● **WHAT THE TASK ASKS**
Using the records that appear below, write out exactly the lines from the one with "f64_same (merge_counter f64_gtb" through the one with "each side keeps", keeping both end lines.

SUPPLIED MATERIAL below:

(** Merging a replica with itself changes nothing, for a row with
    duplicate-free tags, object metadata and a version vector the code itself
    wrote. *)
Lemma merge_idempotent m : replica_ok m → merge_memory m m = m.
Proof.
  intros Hm. unfold merge_memory.
  rewrite (merge_metadata_idemp m Hm), (merge_tags_idemp _ (ok_tags _ Hm)), !lww_idemp,
    !prefer_idemp, merge_confidence_self, !join_idemp.
  assert (∀ s, (s >?s s) = false) as Hs by (intros; by apply str_gtb_false). rewrite !Hs.
  destruct m. simpl. f_equal. by case_decide.
Qed.

Lemma merge_confidence_comm x y :
  f64_is_nan x = false → f64_is_nan y = false →
  f64_same (merge_counter f64_gtb x y) (merge_counter f64_gtb y x).
Proof.
  intros Hx Hy. unfold merge_counter, PnCounter.merge, f64_same. simpl.
  destruct (f64_gtb y x) eqn:E1, (f64_gtb x y) eqn:E2; simpl; auto.
  - by rewrite (f64_gtb_asym _ _ E1) in E2.
  - right. by apply f64_not_gt_eqb.
Qed.

(** Two replicas of one row that do not tie converge: merging in either
    direction yields the same row, up to the owner keys of the metadata
    (which each node keeps for itself), the order of the tags, the local
    content id and the representation of equal confidences. *)
Lemma merge_commutes a b :
  mem_id a = mem_id b → lww_key a ≠ lww_key b →
  metadata_ok a → metadata_ok b →
  f64_is_nan (mem_confidence a) = false → f64_is_nan (mem_confidence b) = false →
  same_replica (merge_memory a b) (merge_memory b a).
Proof.
  intros Hid Hne Ha Hb Hna Hnb. split; simpl; try done;
    try (by rewrite (lww_comm a b)); try (by rewrite (prefer_comm a b)); try apply join_comm.
  - intros t. rewrite !elem_of_merge_tags. naive_solver.
  - by apply merge_confidence_comm.
  - apply (join_comm (join := str_min)).
  - apply (join_comm (join := str_max)).
  - intros k Hk. by apply merge_metadata_comm.
  - rewrite (lww_comm a b) by done. repeat case_decide; congruence.
Qed.

(** The tie-break ends with the row id, which both replicas share, so
    when the update times and attestation ranks agree nothing is compared:
    each side keeps its own version of every last-write-wins field, and two
    nodes with different contents stay different. *)
Lemma merge_tie_keeps_local a b :
  mem_id a = mem_id b → mem_updated_at a = mem_updated_at b → attest_rank a = attest_rank b →
  mem_title (merge_memory a b) = mem_title a ∧ mem_title (merge_memory b a) = mem_title b
  ∧ mem_content (merge_memory a b) = mem_content a
  ∧ mem_content (merge_memory b a) = mem_content b
  ∧ mem_lifecycle_state (merge_memory a b) = mem_lifecycle_state a
  ∧ mem_lifecycle_state (merge_memory b a) = mem_lifecycle_state b.
Proof.
  intros Hi Hu Hr. assert (lww_key a = lww_key b) as Hk by (unfold lww_key; congruence).
  simpl. unfold lww. rewrite (remote_wins_same_key a b), (remote_wins_same_key b a) by done. done.
Qed.
End laws.

(* ------------------------------------------------------------------ *)
(** * Order independence over any number of replicas *)

(** The fields the newest row decides, with the time that decides. *)
Definition lww_view (m : Memory) :=
  (mem_updated_at m, mem_namespace m, mem_title m, mem_content m, mem_source m,
   mem_memory_kind m, mem_confidence_source m, mem_lifecycle_state m).

(** What two nodes agree on after receiving the same replicas. *)
Record same_outcome (a b : Memory) : Prop := {
  out_lww : lww_view a = lww_view b;
  out_tier : mem_tier a = mem_tier b;
  out_tags : ∀ t, t ∈ mem_tags a ↔ t ∈ mem_tags b;
  out_priority : mem_priority a = mem_priority b;
  out_confidence : f64_same (mem_confidence a) (mem_confidence b);
  out_access_count : mem_access_count a = mem_access_count b;
  out_created_at : mem_created_at a = mem_created_at b;
  out_last_accessed_at : mem_last_accessed_at a = mem_last_accessed_at b;
  out_expires_at : mem_expires_at a = mem_expires_at b;
  out_reflection_depth : mem_reflection_depth a = mem_reflection_depth b;
  out_version : mem_version a = mem_version b
}.

Section order.
Context `{S : ClockSerde}.

Definition merge_all (m : Memory) (ms : list Memory) : Memory := fold_left merge_memory ms m.

Lemma lww_view_step a b :
  mem_updated_at a ≠ mem_updated_at b →
  lww_view (merge_memory a b) =
  lww_view (if mem_updated_at b >?s mem_updated_at a then b else a).
Proof.
  intros Hne. unfold lww_view. simpl. unfold lww, remote_wins_lww.
  destruct (mem_updated_at b >?s mem_updated_at a) eqn:E1; [done|].
  destruct (mem_updated_at a >?s mem_updated_at b) eqn:E2; [done|].
  apply str_gtb_false in E1, E2. exfalso. by apply Hne, str_le_antisym.
Qed.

End of SUPPLIED MATERIAL.

● **REPLY**
  f64_same (merge_counter f64_gtb x y) (merge_counter f64_gtb y x).
Proof.
  intros Hx Hy. unfold merge_counter, PnCounter.merge, f64_same. simpl.
  destruct (f64_gtb y x) eqn:E1, (f64_gtb x y) eqn:E2; simpl; auto.
  - by rewrite (f64_gtb_asym _ _ E1) in E2.
  - right. by apply f64_not_gt_eqb.
Qed.

(** Two replicas of one row that do not tie converge: merging in either
    direction yields the same row, up to the owner keys of the metadata
    (which each node keeps for itself), the order of the tags, the local
    content id and the representation of equal confidences. *)
Lemma merge_commutes a b :
  mem_id a = mem_id b → lww_key a ≠ lww_key b →
  metadata_ok a → metadata_ok b →
  f64_is_nan (mem_confidence a) = false → f64_is_nan (mem_confidence b) = false →
  same_replica (merge_memory a b) (merge_memory b a).
Proof.
  intros Hid Hne Ha Hb Hna Hnb. split; simpl; try done;
    try (by rewrite (lww_comm a b)); try (by rewrite (prefer_comm a b)); try apply join_comm.
  - intros t. rewrite !elem_of_merge_tags. naive_solver.
  - by apply merge_confidence_comm.
  - apply (join_comm (join := str_min)).
  - apply (join_comm (join := str_max)).
  - intros k Hk. by apply merge_metadata_comm.
  - rewrite (lww_comm a b) by done. repeat case_decide; congruence.
Qed.

(** The tie-break ends with the row id, which both replicas share, so
    when the update times and attestation ranks agree nothing is compared:
    each side keeps its own version of every last-write-wins field, and two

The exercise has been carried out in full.